◆ GOAL OF THE EXERCISE ◆
Give back exactly the lines of the material below that start at the line containing "evolving graph size (tape (snd s)) s ->" and end at the line containing "runs m (s0, t) (fun _ s' => P s') ->", and no others.

____ EXERCISE MATERIAL

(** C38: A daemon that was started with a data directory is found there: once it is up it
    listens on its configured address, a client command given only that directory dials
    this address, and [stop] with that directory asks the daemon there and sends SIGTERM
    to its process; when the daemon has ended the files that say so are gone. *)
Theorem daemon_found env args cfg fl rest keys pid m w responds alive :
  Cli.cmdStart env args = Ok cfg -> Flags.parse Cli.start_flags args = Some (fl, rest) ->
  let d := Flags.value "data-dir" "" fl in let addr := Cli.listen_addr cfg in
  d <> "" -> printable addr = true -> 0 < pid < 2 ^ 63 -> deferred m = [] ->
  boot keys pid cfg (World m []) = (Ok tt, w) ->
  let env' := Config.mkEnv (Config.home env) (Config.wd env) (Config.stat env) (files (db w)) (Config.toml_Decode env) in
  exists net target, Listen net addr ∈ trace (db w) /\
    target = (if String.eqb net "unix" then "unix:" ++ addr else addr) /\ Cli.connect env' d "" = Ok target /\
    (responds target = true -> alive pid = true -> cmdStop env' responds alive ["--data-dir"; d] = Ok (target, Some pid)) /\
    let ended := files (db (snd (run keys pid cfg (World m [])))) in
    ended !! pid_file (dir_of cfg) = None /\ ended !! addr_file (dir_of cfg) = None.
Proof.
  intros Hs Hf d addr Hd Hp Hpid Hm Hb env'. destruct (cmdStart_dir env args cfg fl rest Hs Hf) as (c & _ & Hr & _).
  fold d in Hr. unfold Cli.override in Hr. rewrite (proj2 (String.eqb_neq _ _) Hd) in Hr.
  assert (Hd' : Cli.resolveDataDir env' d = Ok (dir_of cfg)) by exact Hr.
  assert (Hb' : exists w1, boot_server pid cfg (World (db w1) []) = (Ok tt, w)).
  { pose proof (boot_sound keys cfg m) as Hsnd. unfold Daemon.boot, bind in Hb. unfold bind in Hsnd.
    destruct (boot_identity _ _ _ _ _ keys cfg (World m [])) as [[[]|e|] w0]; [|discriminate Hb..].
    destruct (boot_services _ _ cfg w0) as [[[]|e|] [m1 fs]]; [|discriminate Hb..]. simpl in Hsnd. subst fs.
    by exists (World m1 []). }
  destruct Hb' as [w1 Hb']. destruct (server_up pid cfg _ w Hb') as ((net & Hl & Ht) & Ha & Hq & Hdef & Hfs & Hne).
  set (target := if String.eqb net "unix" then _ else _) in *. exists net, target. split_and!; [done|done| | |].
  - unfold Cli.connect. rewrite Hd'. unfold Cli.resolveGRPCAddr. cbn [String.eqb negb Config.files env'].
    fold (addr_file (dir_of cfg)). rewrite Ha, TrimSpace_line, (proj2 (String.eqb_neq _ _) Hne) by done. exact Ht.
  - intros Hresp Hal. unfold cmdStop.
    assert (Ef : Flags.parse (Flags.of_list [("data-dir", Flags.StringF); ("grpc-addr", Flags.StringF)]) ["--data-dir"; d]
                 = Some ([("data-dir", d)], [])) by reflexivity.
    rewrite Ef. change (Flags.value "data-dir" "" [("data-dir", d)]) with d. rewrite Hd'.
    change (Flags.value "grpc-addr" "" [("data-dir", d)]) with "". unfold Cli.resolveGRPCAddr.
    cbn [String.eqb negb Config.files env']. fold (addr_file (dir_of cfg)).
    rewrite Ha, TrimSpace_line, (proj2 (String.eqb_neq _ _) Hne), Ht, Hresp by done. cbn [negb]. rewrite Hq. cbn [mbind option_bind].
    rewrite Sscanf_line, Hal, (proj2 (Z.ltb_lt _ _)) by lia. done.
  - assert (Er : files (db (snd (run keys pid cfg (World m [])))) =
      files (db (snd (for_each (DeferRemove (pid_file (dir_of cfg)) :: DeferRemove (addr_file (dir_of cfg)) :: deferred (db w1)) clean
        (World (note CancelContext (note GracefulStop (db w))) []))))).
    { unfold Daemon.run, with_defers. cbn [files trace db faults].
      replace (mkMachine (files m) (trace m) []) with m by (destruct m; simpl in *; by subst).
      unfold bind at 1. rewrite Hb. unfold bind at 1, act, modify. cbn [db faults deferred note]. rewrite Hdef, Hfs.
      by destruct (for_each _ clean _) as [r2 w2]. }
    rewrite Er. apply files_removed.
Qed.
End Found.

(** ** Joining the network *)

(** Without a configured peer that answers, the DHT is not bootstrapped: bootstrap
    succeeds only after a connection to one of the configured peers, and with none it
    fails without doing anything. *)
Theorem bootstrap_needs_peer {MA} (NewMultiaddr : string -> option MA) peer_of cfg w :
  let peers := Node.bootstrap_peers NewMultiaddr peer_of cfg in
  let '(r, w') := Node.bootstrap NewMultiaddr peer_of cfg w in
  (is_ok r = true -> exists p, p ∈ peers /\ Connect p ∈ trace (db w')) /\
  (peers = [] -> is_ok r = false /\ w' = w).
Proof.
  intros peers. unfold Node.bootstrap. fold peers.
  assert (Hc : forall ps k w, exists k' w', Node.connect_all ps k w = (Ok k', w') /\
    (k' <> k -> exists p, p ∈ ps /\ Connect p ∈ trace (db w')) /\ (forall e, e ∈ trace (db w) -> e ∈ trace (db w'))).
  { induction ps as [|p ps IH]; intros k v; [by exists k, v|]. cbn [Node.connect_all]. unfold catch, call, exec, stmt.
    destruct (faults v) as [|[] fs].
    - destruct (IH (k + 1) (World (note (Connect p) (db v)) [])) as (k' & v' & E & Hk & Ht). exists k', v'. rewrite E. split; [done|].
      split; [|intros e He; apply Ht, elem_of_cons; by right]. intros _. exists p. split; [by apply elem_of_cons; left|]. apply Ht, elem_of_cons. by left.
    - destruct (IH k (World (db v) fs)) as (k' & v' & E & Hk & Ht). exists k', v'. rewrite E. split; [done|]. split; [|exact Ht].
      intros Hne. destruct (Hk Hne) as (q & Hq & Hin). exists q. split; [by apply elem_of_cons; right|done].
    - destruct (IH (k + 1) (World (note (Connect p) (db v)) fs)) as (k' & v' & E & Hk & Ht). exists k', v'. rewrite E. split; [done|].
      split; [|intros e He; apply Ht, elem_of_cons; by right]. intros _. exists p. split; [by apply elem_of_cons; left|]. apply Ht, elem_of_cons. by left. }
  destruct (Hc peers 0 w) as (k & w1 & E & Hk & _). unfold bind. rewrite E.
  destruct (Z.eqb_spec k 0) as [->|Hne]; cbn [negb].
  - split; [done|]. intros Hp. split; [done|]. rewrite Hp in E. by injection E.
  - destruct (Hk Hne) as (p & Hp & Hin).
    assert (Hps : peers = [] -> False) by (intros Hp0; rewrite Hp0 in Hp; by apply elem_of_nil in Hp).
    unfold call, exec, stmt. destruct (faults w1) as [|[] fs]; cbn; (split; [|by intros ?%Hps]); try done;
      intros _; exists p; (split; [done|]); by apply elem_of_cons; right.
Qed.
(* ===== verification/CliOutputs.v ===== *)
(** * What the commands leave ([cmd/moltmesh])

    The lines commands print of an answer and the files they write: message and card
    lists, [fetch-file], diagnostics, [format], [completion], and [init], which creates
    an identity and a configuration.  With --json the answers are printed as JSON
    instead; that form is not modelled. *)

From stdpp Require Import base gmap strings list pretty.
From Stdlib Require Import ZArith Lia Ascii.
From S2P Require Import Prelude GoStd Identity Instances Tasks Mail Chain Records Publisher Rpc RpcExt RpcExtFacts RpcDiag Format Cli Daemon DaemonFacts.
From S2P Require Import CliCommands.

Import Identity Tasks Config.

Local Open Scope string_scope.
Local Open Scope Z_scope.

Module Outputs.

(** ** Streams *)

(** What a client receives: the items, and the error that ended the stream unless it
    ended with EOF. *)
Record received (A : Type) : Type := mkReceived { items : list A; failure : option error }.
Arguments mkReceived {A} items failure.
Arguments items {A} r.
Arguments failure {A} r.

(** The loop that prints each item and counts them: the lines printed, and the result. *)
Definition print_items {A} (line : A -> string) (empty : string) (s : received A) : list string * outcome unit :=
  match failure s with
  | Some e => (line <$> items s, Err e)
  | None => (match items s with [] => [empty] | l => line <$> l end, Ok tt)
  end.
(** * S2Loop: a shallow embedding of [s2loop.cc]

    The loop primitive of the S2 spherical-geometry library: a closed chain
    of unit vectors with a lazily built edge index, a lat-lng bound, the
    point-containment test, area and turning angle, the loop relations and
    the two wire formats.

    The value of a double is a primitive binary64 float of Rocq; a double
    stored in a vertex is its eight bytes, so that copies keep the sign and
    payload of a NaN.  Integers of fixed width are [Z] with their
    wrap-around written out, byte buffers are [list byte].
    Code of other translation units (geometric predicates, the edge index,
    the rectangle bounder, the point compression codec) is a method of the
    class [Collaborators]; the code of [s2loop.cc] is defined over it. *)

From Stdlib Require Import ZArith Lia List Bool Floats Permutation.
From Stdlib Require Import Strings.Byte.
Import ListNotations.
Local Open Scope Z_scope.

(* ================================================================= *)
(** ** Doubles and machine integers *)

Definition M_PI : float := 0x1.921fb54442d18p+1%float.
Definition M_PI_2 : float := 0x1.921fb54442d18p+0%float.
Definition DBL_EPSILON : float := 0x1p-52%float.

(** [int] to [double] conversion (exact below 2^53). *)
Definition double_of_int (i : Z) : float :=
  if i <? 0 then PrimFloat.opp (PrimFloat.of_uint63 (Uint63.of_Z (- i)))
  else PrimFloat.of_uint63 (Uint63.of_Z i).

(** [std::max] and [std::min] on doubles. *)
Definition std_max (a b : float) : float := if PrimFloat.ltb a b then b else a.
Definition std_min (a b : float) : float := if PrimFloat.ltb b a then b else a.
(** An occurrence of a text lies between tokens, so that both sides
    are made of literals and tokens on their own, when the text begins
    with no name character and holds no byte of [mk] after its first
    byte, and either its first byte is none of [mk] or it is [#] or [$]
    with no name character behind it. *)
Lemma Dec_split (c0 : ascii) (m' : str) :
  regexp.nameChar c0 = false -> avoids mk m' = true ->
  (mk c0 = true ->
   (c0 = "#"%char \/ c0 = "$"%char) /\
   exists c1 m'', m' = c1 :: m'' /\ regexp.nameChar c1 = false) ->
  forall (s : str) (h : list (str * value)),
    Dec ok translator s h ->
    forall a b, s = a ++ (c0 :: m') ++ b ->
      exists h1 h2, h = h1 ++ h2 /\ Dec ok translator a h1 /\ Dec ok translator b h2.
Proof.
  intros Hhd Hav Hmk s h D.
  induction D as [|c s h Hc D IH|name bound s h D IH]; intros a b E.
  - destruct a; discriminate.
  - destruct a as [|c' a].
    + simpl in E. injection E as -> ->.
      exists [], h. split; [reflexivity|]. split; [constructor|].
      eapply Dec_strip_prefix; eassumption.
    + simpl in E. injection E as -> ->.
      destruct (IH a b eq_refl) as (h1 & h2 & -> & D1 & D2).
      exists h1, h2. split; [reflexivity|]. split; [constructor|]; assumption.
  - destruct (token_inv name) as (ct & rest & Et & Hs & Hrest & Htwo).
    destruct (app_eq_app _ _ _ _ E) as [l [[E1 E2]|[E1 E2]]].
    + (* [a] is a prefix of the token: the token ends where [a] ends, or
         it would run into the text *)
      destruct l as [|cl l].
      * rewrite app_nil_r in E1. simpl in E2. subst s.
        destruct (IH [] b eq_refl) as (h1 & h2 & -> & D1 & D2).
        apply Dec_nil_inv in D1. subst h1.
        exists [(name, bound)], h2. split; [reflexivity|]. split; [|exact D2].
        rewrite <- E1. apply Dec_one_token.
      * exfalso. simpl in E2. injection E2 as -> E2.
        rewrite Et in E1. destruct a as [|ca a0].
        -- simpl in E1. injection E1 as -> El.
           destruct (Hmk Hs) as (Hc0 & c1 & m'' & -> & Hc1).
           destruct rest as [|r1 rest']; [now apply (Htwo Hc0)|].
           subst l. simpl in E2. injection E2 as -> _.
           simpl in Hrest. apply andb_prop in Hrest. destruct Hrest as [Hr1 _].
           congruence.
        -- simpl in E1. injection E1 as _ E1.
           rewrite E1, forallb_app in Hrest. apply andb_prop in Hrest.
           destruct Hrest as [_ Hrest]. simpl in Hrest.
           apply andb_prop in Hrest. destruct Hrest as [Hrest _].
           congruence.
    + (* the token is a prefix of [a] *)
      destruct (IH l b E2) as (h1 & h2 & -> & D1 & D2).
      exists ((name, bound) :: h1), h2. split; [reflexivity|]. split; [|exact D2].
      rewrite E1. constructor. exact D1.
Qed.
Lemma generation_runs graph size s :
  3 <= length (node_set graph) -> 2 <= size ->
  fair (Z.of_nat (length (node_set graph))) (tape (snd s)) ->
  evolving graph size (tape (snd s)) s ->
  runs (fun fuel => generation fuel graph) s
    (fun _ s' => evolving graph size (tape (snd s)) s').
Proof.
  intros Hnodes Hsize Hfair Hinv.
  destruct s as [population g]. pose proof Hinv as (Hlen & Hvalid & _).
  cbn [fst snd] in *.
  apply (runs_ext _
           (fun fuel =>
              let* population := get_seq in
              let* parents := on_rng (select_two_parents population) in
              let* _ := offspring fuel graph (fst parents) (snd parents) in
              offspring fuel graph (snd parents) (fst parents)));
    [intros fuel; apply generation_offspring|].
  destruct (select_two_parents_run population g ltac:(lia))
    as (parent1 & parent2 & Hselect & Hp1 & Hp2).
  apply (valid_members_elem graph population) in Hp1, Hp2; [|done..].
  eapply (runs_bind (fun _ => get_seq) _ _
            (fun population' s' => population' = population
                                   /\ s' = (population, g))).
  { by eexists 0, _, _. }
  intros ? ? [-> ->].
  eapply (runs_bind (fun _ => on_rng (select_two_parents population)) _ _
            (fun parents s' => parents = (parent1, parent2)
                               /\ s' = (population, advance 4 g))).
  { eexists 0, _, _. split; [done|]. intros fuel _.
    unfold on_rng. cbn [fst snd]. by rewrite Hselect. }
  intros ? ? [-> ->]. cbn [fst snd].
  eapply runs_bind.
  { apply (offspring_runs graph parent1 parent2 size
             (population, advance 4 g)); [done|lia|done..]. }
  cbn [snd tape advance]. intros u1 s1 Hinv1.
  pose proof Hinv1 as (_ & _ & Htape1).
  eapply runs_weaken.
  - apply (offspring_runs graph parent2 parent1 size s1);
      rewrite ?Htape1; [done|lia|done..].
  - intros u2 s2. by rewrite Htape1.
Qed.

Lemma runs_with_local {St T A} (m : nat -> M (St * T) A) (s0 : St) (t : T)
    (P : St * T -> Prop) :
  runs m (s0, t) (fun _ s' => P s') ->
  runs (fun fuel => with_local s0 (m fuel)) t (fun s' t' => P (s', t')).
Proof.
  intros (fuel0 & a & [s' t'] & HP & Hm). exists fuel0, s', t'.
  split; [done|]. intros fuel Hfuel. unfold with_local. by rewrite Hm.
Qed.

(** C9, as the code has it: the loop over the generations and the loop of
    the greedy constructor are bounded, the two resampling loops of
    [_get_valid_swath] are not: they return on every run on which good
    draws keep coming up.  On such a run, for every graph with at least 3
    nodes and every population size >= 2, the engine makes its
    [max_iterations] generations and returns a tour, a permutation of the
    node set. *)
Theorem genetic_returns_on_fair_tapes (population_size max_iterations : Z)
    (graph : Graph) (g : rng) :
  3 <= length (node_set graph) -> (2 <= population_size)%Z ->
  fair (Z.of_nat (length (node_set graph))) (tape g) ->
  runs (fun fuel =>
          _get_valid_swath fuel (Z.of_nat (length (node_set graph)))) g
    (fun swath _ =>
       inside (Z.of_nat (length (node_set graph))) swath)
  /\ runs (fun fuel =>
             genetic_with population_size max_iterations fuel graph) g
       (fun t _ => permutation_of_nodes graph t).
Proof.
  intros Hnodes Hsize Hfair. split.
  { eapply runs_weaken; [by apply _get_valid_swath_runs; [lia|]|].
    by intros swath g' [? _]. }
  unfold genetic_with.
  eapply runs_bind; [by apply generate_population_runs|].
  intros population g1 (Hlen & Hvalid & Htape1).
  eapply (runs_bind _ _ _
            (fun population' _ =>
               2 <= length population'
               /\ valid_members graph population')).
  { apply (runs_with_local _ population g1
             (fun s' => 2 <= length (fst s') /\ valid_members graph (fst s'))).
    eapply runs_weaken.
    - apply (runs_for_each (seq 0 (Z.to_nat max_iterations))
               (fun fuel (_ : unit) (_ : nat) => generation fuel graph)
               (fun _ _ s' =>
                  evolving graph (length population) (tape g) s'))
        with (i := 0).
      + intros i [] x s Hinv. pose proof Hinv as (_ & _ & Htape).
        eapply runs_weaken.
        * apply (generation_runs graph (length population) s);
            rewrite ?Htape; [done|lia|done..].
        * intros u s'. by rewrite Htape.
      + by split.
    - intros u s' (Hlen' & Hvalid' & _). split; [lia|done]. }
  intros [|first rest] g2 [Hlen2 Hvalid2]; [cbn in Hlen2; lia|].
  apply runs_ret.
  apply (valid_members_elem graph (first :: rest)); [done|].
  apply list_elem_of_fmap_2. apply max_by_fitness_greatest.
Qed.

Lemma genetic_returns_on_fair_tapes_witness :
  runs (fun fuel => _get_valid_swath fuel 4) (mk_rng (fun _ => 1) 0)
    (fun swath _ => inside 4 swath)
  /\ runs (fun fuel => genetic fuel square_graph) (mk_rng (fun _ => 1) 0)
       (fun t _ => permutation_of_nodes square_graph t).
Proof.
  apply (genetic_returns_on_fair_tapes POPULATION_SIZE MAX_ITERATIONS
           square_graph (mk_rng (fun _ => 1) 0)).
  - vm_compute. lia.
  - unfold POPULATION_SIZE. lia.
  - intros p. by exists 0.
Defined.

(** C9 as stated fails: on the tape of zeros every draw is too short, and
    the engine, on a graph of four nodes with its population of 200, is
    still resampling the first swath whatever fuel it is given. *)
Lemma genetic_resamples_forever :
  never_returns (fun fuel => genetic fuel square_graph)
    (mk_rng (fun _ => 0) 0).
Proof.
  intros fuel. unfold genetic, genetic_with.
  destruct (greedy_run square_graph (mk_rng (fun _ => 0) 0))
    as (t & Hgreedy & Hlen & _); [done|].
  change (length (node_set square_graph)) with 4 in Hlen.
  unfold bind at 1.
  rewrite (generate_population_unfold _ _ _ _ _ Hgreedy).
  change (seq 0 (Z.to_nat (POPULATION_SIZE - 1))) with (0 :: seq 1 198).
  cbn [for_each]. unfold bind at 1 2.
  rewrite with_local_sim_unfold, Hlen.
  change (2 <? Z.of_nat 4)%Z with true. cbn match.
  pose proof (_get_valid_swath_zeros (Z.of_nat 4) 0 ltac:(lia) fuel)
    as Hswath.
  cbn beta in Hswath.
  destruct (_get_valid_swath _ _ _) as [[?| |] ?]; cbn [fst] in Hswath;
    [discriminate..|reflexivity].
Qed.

________

◆ RESULT OF THIS TASK ◆
  evolving graph size (tape (snd s)) s ->
  runs (fun fuel => generation fuel graph) s
    (fun _ s' => evolving graph size (tape (snd s)) s').
Proof.
  intros Hnodes Hsize Hfair Hinv.
  destruct s as [population g]. pose proof Hinv as (Hlen & Hvalid & _).
  cbn [fst snd] in *.
  apply (runs_ext _
           (fun fuel =>
              let* population := get_seq in
              let* parents := on_rng (select_two_parents population) in
              let* _ := offspring fuel graph (fst parents) (snd parents) in
              offspring fuel graph (snd parents) (fst parents)));
    [intros fuel; apply generation_offspring|].
  destruct (select_two_parents_run population g ltac:(lia))
    as (parent1 & parent2 & Hselect & Hp1 & Hp2).
  apply (valid_members_elem graph population) in Hp1, Hp2; [|done..].
  eapply (runs_bind (fun _ => get_seq) _ _
            (fun population' s' => population' = population
                                   /\ s' = (population, g))).
  { by eexists 0, _, _. }
  intros ? ? [-> ->].
  eapply (runs_bind (fun _ => on_rng (select_two_parents population)) _ _
            (fun parents s' => parents = (parent1, parent2)
                               /\ s' = (population, advance 4 g))).
  { eexists 0, _, _. split; [done|]. intros fuel _.
    unfold on_rng. cbn [fst snd]. by rewrite Hselect. }
  intros ? ? [-> ->]. cbn [fst snd].
  eapply runs_bind.
  { apply (offspring_runs graph parent1 parent2 size
             (population, advance 4 g)); [done|lia|done..]. }
  cbn [snd tape advance]. intros u1 s1 Hinv1.
  pose proof Hinv1 as (_ & _ & Htape1).
  eapply runs_weaken.
  - apply (offspring_runs graph parent2 parent1 size s1);
      rewrite ?Htape1; [done|lia|done..].
  - intros u2 s2. by rewrite Htape1.
Qed.

Lemma runs_with_local {St T A} (m : nat -> M (St * T) A) (s0 : St) (t : T)
    (P : St * T -> Prop) :
  runs m (s0, t) (fun _ s' => P s') ->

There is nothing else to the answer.